(* ===== verification/CancelSafety.v ===== *)
(** * Cancelable READs leave nothing behind

    The laws of [CancelRead]: the invariant of a wave of requests, how each part
    of the call ends, and that [Cancelled] comes only after every READ of the
    call has got its final response. *)
From S2P Require Import Prelude WireError Utf16 Frame Header Create ReadWrite FileControl Negotiate.
From S2P Require Import Client Credits MessageIds AsyncResponse Transport Signing Connection.
From S2P Require Import Auth Session Exchange Tree Files Write Read PipelinedRead Cancellation.
From S2P Require Import CancelRead.

(** ** The laws of a cancelable read *)

Section cancel_laws.
Context {T : Type} `{TransportSafe T} `{CryptoLaws}.
#[local] Abbreviation session := (SessionConnection.t T).
#[local] Abbreviation world := (SessionConnection.t T * ReadCancellationToken.t)%type.

Section call.
Context (s : session) (file : FileHandle.t) (generation : Z).

(** The transport itself said [Cancelled]. *)
Definition broken (es : list event) : Prop :=
  exists e, e ∈ es /\ (e = EReceive (Err Cancelled) \/ exists m, e = ESend m (Err Cancelled)).

(** [m] is a READ of the file under MessageId [id]. *)
Definition read_sent (m : bytes) (id : Z) : Prop := exists o n charge,
  request_sent s (chunk_read_request s file o n charge) (SessionConnection.signing_required s) id m.

(** [m] is the CANCEL of a READ that was sent. *)
Definition cancel_message (id : Z) (async_id : option Z) : client bytes :=
  from_wire
    (match async_id with
     | Some async_id =>
         CancelRequest.encode_async_message id (SessionConnection.session_id s) async_id
     | None => CancelRequest.encode_sync_message id (SessionConnection.session_id s)
     end).
Definition cancel_sent (es : list event) (m : bytes) : Prop := exists id o n async_id plain no_key,
  requested s file es o n id /\ cancel_message id async_id = Ok plain /\
  sign_request s (SessionConnection.signing_required s) no_key plain = Ok m.
(** The long form has between one and eight octets, the first not zero, and
    they read back as the length. *)
Lemma encode_der_length_long n out : 128 <= n < 2 ^ 64 ->
  exists x octets, x <> x00 /\ 1 <= len (x :: octets) <= 8 /\ le_value (rev (x :: octets)) = n /\
    encode_der_length n out
    = out ++ [byte_of_Z (Z.lor 0x80 (len (x :: octets)))] ++ x :: octets.
Proof.
  intros Hn. unfold encode_der_length. rewrite (proj2 (Z.ltb_ge _ _)) by lia. cbv zeta.
  assert (le_value (rev (be_bytes 8 n)) = n) as Hval.
  { unfold be_bytes. rewrite rev_involutive, le_value_bytes.
    change (8 * Z.of_nat 8) with 64. apply Z.mod_small. lia. }
  assert (len (be_bytes 8 n) = 8) as Hlen by done. revert Hval Hlen.
  generalize (be_bytes 8 n) as l. intros l Hval Hlen.
  destruct (list_find (fun b => b <> x00) l) as [[i x]|] eqn:Hf.
  - apply list_find_Some in Hf as (Hi & Hx & Hz).
    assert (l = replicate i x00 ++ x :: drop (S i) l) as Hl.
    { rewrite <- (take_drop_middle l i x Hi) at 1. f_equal. apply list_eq. intros j.
      destruct (decide (j < i)%nat) as [Hj|Hj].
      - rewrite lookup_take_lt by done. rewrite lookup_replicate_2 by done.
        destruct (l !! j) as [y|] eqn:Hy.
        + f_equal. destruct (decide (y = x00)) as [|Hne]; [done|]. by destruct (Hz j y Hy).
        + apply lookup_ge_None in Hy. apply lookup_lt_Some in Hi. lia.
      - rewrite lookup_take_ge by lia. symmetry. apply lookup_replicate_None. lia. }
    exists x, (drop (S i) l). rewrite (drop_S l x i) by done.
    assert (1 <= len (x :: drop (S i) l) <= 8) as Hb.
    { rewrite Hl in Hlen. revert Hlen. rewrite len_app, len_replicate. len_lia. }
    split; [done|]. split; [done|]. split.
    + rewrite <- Hval. rewrite Hl at 2. rewrite rev_app_distr, (rev_alt (replicate i x00)).
      change (rev_append (replicate i x00) []) with (reverse (replicate i x00)).
      rewrite reverse_replicate, le_value_app, le_value_zeros. lia.
    + by rewrite Z.mod_small by lia.
  - apply list_find_None in Hf. exfalso.
    assert (le_value (rev l) = 0); [|lia]. clear Hval Hlen. induction Hf as [|b l Hb _ IH]; [done|].
    cbn [rev]. rewrite le_value_app, IH.
    destruct (decide (b = x00)) as [->|Hne]; [change (le_value [x00]) with 0; lia|].
    by destruct (Hb Hne).
Qed.

(** ** One element *)

(** The length octets of a length; their first byte tells short and long form
    apart. *)
Lemma der_tlv_forms tag content : len content < 2 ^ 63 ->
  (len content < 128 /\ der_tlv tag content = [tag; byte_of_Z (len content)] ++ content) \/
  (exists x octets, x <> x00 /\ 1 <= len (x :: octets) <= 8 /\
     le_value (rev (x :: octets)) = len content /\ 128 <= len content /\
     der_tlv tag content
     = [tag; byte_of_Z (Z.lor 0x80 (len (x :: octets)))] ++ (x :: octets) ++ content).
Proof.
  intros Hl. unfold der_tlv. destruct (Z.ltb_spec (len content) 128) as [Hs|Hs].
  - left. split; [done|]. unfold encode_der_length. by rewrite (proj2 (Z.ltb_lt _ _)) by done.
  - right. destruct (encode_der_length_long (len content) [tag]) as (x & octets & ? & ? & ? & ->);
      [lia|]. exists x, octets. by rewrite <- !app_assoc.
Qed.

Lemma der_tlv_len tag content : len content < 2 ^ 63 ->
  len content + 2 <= len (der_tlv tag content) <= len content + 10.
Proof.
  intros Hl. destruct (der_tlv_forms tag content Hl) as [[_ ->]|(x & o & _ & ? & _ & _ & ->)]; len_lia.
Qed.

(** The two fields of the first length octet, over its eight long forms. *)
Lemma long_form_octet n : 1 <= n <= 8 ->
  has_flag (Z_of_byte (byte_of_Z (Z.lor 0x80 n))) 0x80 = true /\
  Z.land (Z_of_byte (byte_of_Z (Z.lor 0x80 n))) 0x7f = n.
Proof.
  intros Hn.
  assert (n = 1 \/ n = 2 \/ n = 3 \/ n = 4 \/ n = 5 \/ n = 6 \/ n = 7 \/ n = 8) as Hc by lia.
  by repeat (destruct Hc as [->|Hc]; [split; reflexivity|]); subst.
Qed.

> _Requirement_: Search the listing above for the string "content" and return each line it appears on.

> _Exercise output_:
Lemma der_tlv_forms tag content : len content < 2 ^ 63 ->
  (len content < 128 /\ der_tlv tag content = [tag; byte_of_Z (len content)] ++ content) \/
     le_value (rev (x :: octets)) = len content /\ 128 <= len content /\
     der_tlv tag content
     = [tag; byte_of_Z (Z.lor 0x80 (len (x :: octets)))] ++ (x :: octets) ++ content).
  intros Hl. unfold der_tlv. destruct (Z.ltb_spec (len content) 128) as [Hs|Hs].
  - right. destruct (encode_der_length_long (len content) [tag]) as (x & octets & ? & ? & ? & ->);
Lemma der_tlv_len tag content : len content < 2 ^ 63 ->
  len content + 2 <= len (der_tlv tag content) <= len content + 10.
  intros Hl. destruct (der_tlv_forms tag content Hl) as [[_ ->]|(x & o & _ & ? & _ & _ & ->)]; len_lia.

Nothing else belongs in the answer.